● **ASSIGNMENT**: What appears from the first line of the data below through the line containing "- destruct (stepForth_in", both included, should be copied exactly, and nothing else.

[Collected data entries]
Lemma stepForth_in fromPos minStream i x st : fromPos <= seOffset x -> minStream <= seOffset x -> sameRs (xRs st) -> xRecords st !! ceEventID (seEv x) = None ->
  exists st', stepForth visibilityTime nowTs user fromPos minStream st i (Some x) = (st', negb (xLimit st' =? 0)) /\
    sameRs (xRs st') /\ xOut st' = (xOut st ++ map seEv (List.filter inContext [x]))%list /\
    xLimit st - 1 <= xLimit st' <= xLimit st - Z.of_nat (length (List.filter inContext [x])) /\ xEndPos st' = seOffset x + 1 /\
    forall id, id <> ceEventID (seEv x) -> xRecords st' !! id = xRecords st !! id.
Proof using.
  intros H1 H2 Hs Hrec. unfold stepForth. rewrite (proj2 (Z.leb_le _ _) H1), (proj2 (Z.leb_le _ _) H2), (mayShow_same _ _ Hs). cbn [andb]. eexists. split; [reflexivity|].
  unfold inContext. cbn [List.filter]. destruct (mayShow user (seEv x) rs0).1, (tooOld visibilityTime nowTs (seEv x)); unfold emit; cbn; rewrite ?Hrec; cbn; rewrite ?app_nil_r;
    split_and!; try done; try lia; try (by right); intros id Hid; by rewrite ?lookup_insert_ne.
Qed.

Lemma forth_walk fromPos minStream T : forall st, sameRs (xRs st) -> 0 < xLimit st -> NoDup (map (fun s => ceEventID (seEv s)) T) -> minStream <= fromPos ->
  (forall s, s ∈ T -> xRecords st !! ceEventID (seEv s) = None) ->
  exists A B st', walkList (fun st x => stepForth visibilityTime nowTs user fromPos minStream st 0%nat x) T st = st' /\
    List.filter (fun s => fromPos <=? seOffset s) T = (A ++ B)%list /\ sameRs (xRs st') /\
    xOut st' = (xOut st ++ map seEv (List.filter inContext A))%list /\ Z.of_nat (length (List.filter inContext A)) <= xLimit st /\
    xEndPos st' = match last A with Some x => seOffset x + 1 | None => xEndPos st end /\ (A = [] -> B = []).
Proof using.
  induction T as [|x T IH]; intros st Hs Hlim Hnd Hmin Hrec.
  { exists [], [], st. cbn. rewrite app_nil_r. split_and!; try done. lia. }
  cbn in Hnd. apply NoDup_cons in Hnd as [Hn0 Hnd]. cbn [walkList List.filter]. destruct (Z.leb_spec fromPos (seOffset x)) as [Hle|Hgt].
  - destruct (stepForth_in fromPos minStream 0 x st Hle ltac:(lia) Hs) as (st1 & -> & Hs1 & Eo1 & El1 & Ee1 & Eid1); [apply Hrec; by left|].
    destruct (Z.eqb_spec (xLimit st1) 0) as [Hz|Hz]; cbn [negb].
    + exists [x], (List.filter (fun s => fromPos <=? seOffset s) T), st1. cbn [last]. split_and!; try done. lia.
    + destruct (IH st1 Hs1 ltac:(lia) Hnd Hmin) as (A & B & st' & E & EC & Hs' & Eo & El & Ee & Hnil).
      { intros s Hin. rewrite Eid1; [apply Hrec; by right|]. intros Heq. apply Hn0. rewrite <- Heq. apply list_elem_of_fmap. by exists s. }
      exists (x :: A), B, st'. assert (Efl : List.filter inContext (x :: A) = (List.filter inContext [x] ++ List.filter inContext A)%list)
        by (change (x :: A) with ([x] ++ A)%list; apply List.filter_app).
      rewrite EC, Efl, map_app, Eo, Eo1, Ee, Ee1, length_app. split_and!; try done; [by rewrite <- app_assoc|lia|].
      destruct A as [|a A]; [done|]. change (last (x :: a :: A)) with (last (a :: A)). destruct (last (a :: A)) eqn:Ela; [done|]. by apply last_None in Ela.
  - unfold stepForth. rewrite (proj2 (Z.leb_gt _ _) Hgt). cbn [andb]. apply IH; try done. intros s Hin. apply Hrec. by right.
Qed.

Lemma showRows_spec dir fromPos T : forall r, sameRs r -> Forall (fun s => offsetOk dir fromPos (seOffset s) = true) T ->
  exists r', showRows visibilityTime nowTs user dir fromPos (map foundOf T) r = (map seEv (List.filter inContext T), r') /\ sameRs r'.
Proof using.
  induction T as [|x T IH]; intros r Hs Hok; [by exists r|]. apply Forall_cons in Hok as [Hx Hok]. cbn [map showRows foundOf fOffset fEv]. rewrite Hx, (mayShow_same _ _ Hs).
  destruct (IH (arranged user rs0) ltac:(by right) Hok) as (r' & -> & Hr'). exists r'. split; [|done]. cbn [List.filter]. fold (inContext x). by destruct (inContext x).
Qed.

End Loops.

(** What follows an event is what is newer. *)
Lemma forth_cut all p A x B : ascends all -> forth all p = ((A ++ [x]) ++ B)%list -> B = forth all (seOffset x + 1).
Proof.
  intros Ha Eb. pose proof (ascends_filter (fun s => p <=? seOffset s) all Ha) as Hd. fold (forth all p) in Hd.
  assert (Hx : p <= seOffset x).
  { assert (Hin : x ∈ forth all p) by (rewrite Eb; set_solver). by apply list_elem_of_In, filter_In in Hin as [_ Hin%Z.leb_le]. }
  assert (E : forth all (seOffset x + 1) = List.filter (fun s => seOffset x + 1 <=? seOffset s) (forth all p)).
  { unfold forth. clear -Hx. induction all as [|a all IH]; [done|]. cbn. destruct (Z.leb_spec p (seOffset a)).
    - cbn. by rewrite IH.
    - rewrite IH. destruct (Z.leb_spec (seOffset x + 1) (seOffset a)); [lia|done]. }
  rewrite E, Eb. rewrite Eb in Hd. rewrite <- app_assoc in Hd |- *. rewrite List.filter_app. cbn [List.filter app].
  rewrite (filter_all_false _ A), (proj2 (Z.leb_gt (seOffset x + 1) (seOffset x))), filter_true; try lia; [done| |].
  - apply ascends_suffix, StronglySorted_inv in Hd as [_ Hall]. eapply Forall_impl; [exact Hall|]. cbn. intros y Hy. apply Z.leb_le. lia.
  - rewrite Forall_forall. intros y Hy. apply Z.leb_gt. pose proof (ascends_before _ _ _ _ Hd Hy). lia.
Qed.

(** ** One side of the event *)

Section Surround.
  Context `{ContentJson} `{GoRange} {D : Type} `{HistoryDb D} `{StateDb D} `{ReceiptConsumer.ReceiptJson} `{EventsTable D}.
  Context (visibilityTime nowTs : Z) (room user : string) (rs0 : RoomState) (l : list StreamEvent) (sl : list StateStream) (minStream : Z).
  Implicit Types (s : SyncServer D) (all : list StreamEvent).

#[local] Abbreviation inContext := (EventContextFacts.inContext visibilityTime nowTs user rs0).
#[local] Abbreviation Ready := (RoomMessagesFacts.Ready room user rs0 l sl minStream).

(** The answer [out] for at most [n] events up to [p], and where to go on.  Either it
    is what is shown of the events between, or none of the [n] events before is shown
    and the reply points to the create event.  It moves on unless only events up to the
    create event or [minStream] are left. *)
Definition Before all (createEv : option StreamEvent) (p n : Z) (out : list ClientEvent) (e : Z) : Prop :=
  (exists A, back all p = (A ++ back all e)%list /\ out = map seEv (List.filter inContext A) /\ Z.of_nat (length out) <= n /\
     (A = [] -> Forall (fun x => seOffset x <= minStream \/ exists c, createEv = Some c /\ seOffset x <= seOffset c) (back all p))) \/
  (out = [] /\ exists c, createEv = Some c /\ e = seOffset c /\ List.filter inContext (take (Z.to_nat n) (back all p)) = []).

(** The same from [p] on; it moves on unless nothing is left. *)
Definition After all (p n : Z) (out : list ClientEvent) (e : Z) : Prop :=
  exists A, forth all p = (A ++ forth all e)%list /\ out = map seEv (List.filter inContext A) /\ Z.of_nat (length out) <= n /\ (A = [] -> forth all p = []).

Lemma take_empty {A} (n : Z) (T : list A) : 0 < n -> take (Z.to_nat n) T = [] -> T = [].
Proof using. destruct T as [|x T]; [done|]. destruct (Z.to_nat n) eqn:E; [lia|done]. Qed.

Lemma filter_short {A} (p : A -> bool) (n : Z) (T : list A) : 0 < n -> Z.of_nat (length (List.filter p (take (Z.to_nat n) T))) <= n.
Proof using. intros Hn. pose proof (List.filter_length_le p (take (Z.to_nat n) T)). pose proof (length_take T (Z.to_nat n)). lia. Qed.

● **RESULT**:
Lemma stepForth_in fromPos minStream i x st : fromPos <= seOffset x -> minStream <= seOffset x -> sameRs (xRs st) -> xRecords st !! ceEventID (seEv x) = None ->
  exists st', stepForth visibilityTime nowTs user fromPos minStream st i (Some x) = (st', negb (xLimit st' =? 0)) /\
    sameRs (xRs st') /\ xOut st' = (xOut st ++ map seEv (List.filter inContext [x]))%list /\
    xLimit st - 1 <= xLimit st' <= xLimit st - Z.of_nat (length (List.filter inContext [x])) /\ xEndPos st' = seOffset x + 1 /\
    forall id, id <> ceEventID (seEv x) -> xRecords st' !! id = xRecords st !! id.
Proof using.
  intros H1 H2 Hs Hrec. unfold stepForth. rewrite (proj2 (Z.leb_le _ _) H1), (proj2 (Z.leb_le _ _) H2), (mayShow_same _ _ Hs). cbn [andb]. eexists. split; [reflexivity|].
  unfold inContext. cbn [List.filter]. destruct (mayShow user (seEv x) rs0).1, (tooOld visibilityTime nowTs (seEv x)); unfold emit; cbn; rewrite ?Hrec; cbn; rewrite ?app_nil_r;
    split_and!; try done; try lia; try (by right); intros id Hid; by rewrite ?lookup_insert_ne.
Qed.

Lemma forth_walk fromPos minStream T : forall st, sameRs (xRs st) -> 0 < xLimit st -> NoDup (map (fun s => ceEventID (seEv s)) T) -> minStream <= fromPos ->
  (forall s, s ∈ T -> xRecords st !! ceEventID (seEv s) = None) ->
  exists A B st', walkList (fun st x => stepForth visibilityTime nowTs user fromPos minStream st 0%nat x) T st = st' /\
    List.filter (fun s => fromPos <=? seOffset s) T = (A ++ B)%list /\ sameRs (xRs st') /\
    xOut st' = (xOut st ++ map seEv (List.filter inContext A))%list /\ Z.of_nat (length (List.filter inContext A)) <= xLimit st /\
    xEndPos st' = match last A with Some x => seOffset x + 1 | None => xEndPos st end /\ (A = [] -> B = []).
Proof using.
  induction T as [|x T IH]; intros st Hs Hlim Hnd Hmin Hrec.
  { exists [], [], st. cbn. rewrite app_nil_r. split_and!; try done. lia. }
  cbn in Hnd. apply NoDup_cons in Hnd as [Hn0 Hnd]. cbn [walkList List.filter]. destruct (Z.leb_spec fromPos (seOffset x)) as [Hle|Hgt].
  - destruct (stepForth_in fromPos minStream 0 x st Hle ltac:(lia) Hs) as (st1 & -> & Hs1 & Eo1 & El1 & Ee1 & Eid1); [apply Hrec; by left|].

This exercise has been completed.